Well look, you can't really educate dudes on the ills of street life when you bragadociously are still in it yourself, who is gonna take your point on that serious? This exact same thing was said to me once upon a time by a handful of guys 10+ years older than me, and guess where I met those nikkas? In JAIL, waiting to go do a bid, still active in the jails too, these weren't guys keeping to themselves and staying out the way. Which is akin to hearing the same stuff from a guy outside who is not just an active dealer, but a guy who is proudly an active dealer and let's everybody know it...
Because I've been in those shoes too, minus the speech to anyone on avoiding the streets. But certainly a guy really boastful with how I was moving at a point in time...
I don't follow this conversation enough on here to give much of a fukk about people having alternate opinions, but you certainly don't have an unpopular opinion on here. Whole lotta cats here agree with your side of the conversation; personally, assuming most everybody here is black, I don't see the issue with cats discussing it. We talk about a whole lot if shyt on here just as much as this topic, and this topic at least brings brainstorming to the table...
I also don't think that if someone has the opinion hip hop is detrimental in any way that they have to be activists
....
Aiight now just speaking for myself very directly, I've never argued that crime rose with hip hop, that the issues plaguing Black America are attributable to hip hop, or anything along those lines. But I don't like the general face if what hip hop presents black people as, and I have a problem with it. This is a separate emotion from whether I still listen to hip hop or not, because I do (I was on Hov's Vol 2 and Vol 3 all day today and those drops are full of all kinds of criminal glorification). I'm a self-aware and generally mature, mid-30s man. I can compartmentalize the music I like and why I do from how I act and behave as a representation of black people...

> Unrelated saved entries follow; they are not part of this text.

(** C29: the two arms are the same table, while memory lasts and no dentry is deeper than a
    search climbs.  On caches with the same name space and the same mountpoints, where no
    allocation and no commit of either arm fails and every dentry is at most
    DC_MNT_CLIMB_MAX steps below the root, every sequence of mounts, unmounts, counts,
    searches and audits returns in both, with the same codes and counts (which mountpoint
    a search finds is open), and leaves both exact for the same mountpoints. *)
Theorem mount_arms_agree k k' w i r N T T' P os :
  mquiet k w r N T P → iquiet k' i r N T' P → Forall op_wf os → Z.of_nat (size N) < 2 ^ 62 → shallow r N →
  ¬ mem_fails → (∀ n, malloc_here n = true) →
  ∃ l P' w' i', arm_run os w = Ok (l, w') ∧ arm_run os i = Ok (l, i') ∧
    mquiet k w' r N T P' ∧ iquiet k' i' r N T' P'.
Proof.
  intros Hw Hi Ho Hs Hd Hm1 Hm2.
  destruct (wp_inv _ _ _ (wp_arm_run (A := count_arm) k r N T Hs Hd Hm1 os P w Hw Ho)) as (l & w' & E & -> & Hq).
  destruct (wp_inv _ _ _ (wp_arm_run (A := inline_arm) k' r N T' Hs Hd ltac:(intros [n Hn]; by rewrite Hm2 in Hn) os P i Hi Ho))
    as (l' & i' & E' & -> & Hq').
  by exists (fst (ops_spec r N os P)), (snd (ops_spec r N os P)), w', i'.
Qed.
End engine.

Section moves.
Context `{HL : Layout} `{!LayoutOk HL}.

(** C30: a move in the inline arm, which adds what it carries above the new parent, commits,
    and takes it from above the old one, leaves every count exact for the name space after
    the move and lets go of the lock.  A move whose commit fails has taken back what it
    added. *)
Theorem inl_carry_exact k w r N N' T P h from to lf lt mv :
  iquiet k w r N T P → moves r N N' h from to → upto r N from lf → upto r N to lt → Z.of_nat (size N) < 2 ^ 62 →
  mover_ok k r N N' T mv →
  ∃ ret w', inl_carry h from to mv w = Ok (ret, w') ∧
    (ret = 0 ∧ (∃ T', iquiet k w' r N' T' P) ∨ ret = - ENOMEM ∧ mover_fails k N T mv ∧ iquiet k w' r N T P).
Proof.
  intros Hq HM Hf Ht Hs Hmv. apply wp_inv. destruct Hq as (L & I & HL').
  eapply wp_inl_carry; [done | apply (ii_points _ _ _ _ _ _ _ _ _ _ _ I) | done.. | by exists L].
Qed.

(** C31: an exchange in the inline arm, which carries the difference of the two counts to the
    side that had less, leaves every count exact for the name space after it; one whose
    commit fails has changed nothing. *)
Theorem inl_swap_exact k w r N N' T P ha hb an bn la lb mv :
  iquiet k w r N T P → swapped r N N' ha hb an bn → upto r N (n_parent an) la → upto r N (n_parent bn) lb →
  Z.of_nat (size N) < 2 ^ 62 → mover_ok k r N N' T mv →
  ∃ ret w', inl_swap ha hb (n_parent an) (n_parent bn) mv w = Ok (ret, w') ∧
    (ret = 0 ∧ (∃ T', iquiet k w' r N' T' P) ∨ ret = - ENOMEM ∧ mover_fails k N T mv ∧ iquiet k w' r N T P).
Proof.
  intros Hq Hsw Ha Hb Hs Hmv. apply wp_inv. pose proof Hq as (L & I & HL').
  pose proof (ii_tree _ _ _ _ _ _ _ _ _ _ _ I) as Ht.
  eapply wp_inl_swap; try done; [| apply (ii_points _ _ _ _ _ _ _ _ _ _ _ I)].
  pose proof Hsw as [? ? ? ? ? Hab Hba ->]. eapply tree_exchange; eauto.
Qed.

And I understand the historic footprint of portraying black people in the very same fashion that contemporary hip hop does, it bothers me. But that doesn't mean I have to swear off hip hop; I think again for myself personally, not speaking for anyone else, I have a burden via my daughters that I carry and it has evolved my opinions on hip hop from before I became a parent. No, I don't think listening to explicit rap will turn my kids into whatever the song is saying, but I do think it's my responsibility, as they become of age, to educate them on the boundary between the realities the music reflects, the larger sphere of how that frames us as a people to the larger world, and the entertainment aspect of the music...
And I don't mean "burden" as in this is something I stay up sweating at night about
, just that it's a responsibility I have to discuss with my girls as they get older, just like I have a responsibility to discuss many other things with them...

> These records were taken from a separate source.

(** The pieces of a split keep a property all characters had, and hold no
    separator. *)
Lemma split_all_chars p sep (s : string) :
  all_chars p s = true -> Forall (λ piece, all_chars p piece = true) (split sep s).
Proof.
  induction s as [|c s IH]; cbn [split all_chars].
  - repeat constructor.
  - intros [Hc Hs]%andb_true_iff. specialize (IH Hs).
    destruct (Ascii.eqb c sep).
    + constructor; [reflexivity|exact IH].
    + destruct (split sep s) as [|piece pieces].
      * repeat constructor. cbn [all_chars]. now rewrite Hc.
      * apply Forall_cons in IH as [Hpiece Hpieces].
        constructor; [|exact Hpieces]. cbn [all_chars]. now rewrite Hc, Hpiece.
Qed.

Lemma split_no_separator sep (s : string) :
  Forall (λ piece, all_chars (is_not sep) piece = true) (split sep s).
Proof.
  induction s as [|c s IH]; cbn [split].
  - repeat constructor.
  - destruct (Ascii.eqb c sep) eqn:Hc.
    + constructor; [reflexivity|exact IH].
    + destruct (split sep s) as [|piece pieces].
      * repeat constructor. cbn [all_chars]. now rewrite Hc.
      * apply Forall_cons in IH as [Hpiece Hpieces].
        constructor; [|exact Hpieces]. cbn [all_chars]. now rewrite Hc, Hpiece.
Qed.

Lemma split_once_None sep (s : string) :
  split_once sep s = None -> all_chars (is_not sep) s = true.
Proof.
  induction s as [|c s IH]; [reflexivity|]. cbn [split_once all_chars].
  destruct (Ascii.eqb c sep); [discriminate|].
  destruct (split_once sep s) as [[a b]|]; [discriminate|].
  intros _. now rewrite IH.
Qed.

Like yourself, I wasn't coerced into the streets by rap, I looked up to this nikka named "Tim P" I thought was the illest dude ever and wanted to be like him, and shyt snowballed. In retrospect though, the music I played during my early early formative years in the streets probably gassed me to go harder, but I didn't jump out there because I heard a song. Nor do I think most guys outside do it from the music as primary influence...
So to be clear, my main issue with hip hop is its portrayal of black people in general. We know everyone black isn't a stereotype but nonblacks view us thru the lens of these stereotypes and have historically viewed us this way, abd these stereotypical images broadcast nationally and beyond of is are what laid the bones for the plights of black people that you, I, and others on both sides of this debate have spoken on...

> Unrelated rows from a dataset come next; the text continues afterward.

(** C9 (amended). For every contract whose retailer (non-"G") feed-in
    entries carry only a flat positive [rate] and no tier, with at least one
    such entry: the collected rates are these flat rates; the reported
    minimum is [round(lo, 2)] for the smallest flat rate [lo] and the
    reported maximum [round(hi, 2)] for the largest one [hi]; the details
    text is "No solar feed-in tariff"; and for every row [process_plan]
    builds from a plan with this primary contract, the parsed tier list is
    empty and the solar credit of the calculator is zero for every
    export. *)
Theorem flat_fit_rate_reported_but_not_credited
    (contract : pyval) (fits : list pyval) (rs : list pynum) :
  py_get contract "solarFit" (VList []) = Ok (VList fits) ->
  flat_fits fits rs ->
  rs <> [] ->
  _collect_solar_fit_rates contract = Ok (map VNum rs)
  /\ (exists lo hi,
        In lo rs /\ Forall (num_le lo) rs
        /\ In hi rs /\ Forall (fun r => num_le r hi) rs
        /\ extract_solar_fit_min contract = py_round2 (VNum lo)
        /\ extract_solar_fit_max contract = py_round2 (VNum hi))
  /\ extract_solar_fit_details contract = Ok NO_FIT
  /\ (forall plan postcode dn row,
        primary_contract plan = Ok contract ->
        process_plan plan postcode dn = Ok row ->
        _parse_solar_fit_tiers row = Ok []
        /\ exists cells,
             calculator_solar_cells row = Ok cells
             /\ forall export, (solar_credit cells export == 0)%Q).
Proof.
  intros Hs Hflat Hne.
  assert (Hc : _collect_solar_fit_rates contract = Ok (map VNum rs)).
  { rewrite (collect_solar_fit_rates_list _ _ Hs).
    destruct (flat_fits_rates fits rs Hflat) as (pf & Hm & Hcat).
    rewrite Hm. simpl. rewrite Hcat.
    apply filterM_positive_numbers. now apply flat_fits_positive in Hflat. }
  assert (Hd : extract_solar_fit_details contract = Ok NO_FIT).
  { rewrite (extract_solar_fit_details_list _ _ Hs).
    destruct (flat_fits_details fits rs Hflat) as (pf & Hm & Hcat).
    rewrite Hm. simpl. now rewrite Hcat. }
  split; [exact Hc|]. split; [|split; [exact Hd|]].
  - destruct rs as [|r rs]; [congruence|].
    destruct (py_min_least r rs) as (lo & Hlo & Emin & Hleast).
    destruct (py_max_greatest r rs) as (hi & Hhi & Emax & Hgreatest).
    exists lo, hi. unfold extract_solar_fit_min, extract_solar_fit_max.
    rewrite Hc. cbn [bind map]. cbn [map] in Emin, Emax.
    rewrite Emin, Emax. repeat split; assumption.
  - intros plan postcode dn row Hpc Hrow.
    destruct (process_plan_solar_columns plan postcode dn row Hrow)
      as (c & mn & mx & details & Hpc' & _ & _ & Hd' & _ & _ & Hget).
    rewrite Hpc in Hpc'. injection Hpc' as <-.
    rewrite Hd in Hd'. injection Hd' as <-.
    assert (Hp : _parse_solar_fit_tiers row = Ok []).
    { unfold _parse_solar_fit_tiers. rewrite Hget. reflexivity. }
    split; [exact Hp|].
    unfold calculator_solar_cells. rewrite Hp. simpl.
    eexists. split; [reflexivity|].
    intros export. unfold solar_credit. simpl. ring.
Qed.

End FlatFitClaim.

My second biggest problem with contemporary hip hop is that it doesn't paint accurate realities of the street life it glorifies besides the glamour. In the music losing people close to you is glorified, we see that with these videos of funerals like that rapper from Louisiana, and different songs from popular rappers like Durk. The music doesn't effectively portray that losing someone close to you hurts, it's harmonized and glorified ("we gone up the score"), and the only people who can really feel the weight of the reality of this are people who lost someone tragically...
Contemporary hip hop also glorifies murder, again it's easy to rap the lyrics of hunting an "opp" or taking a life but most people aren't in these situations abd can't describe the feeling of being hunted by someone else or going and trying to, or succeeding in, taking another humans life. Whatever those emotions happen to be on the individual, the reality is they aren't just exciting sing-alongs...
Ditto for drug use and slanging, everybody threatens in their music to wack something if they get robbed, easier said than done, but the music doesn't reflect the feeling of someone stripping your grind from you, or the emotional path you have to take to rob others. You've been robbed before and so have I, May 3, 2016, I'll never forget the date. It ain't a happy go lucky rap song...
I'm long-winded by nature but I guess my overall point is that hip hop isn't the cause of black plight but certainly effects it, and in that case alot of us really aren't that far apart in our viewpoints at the root!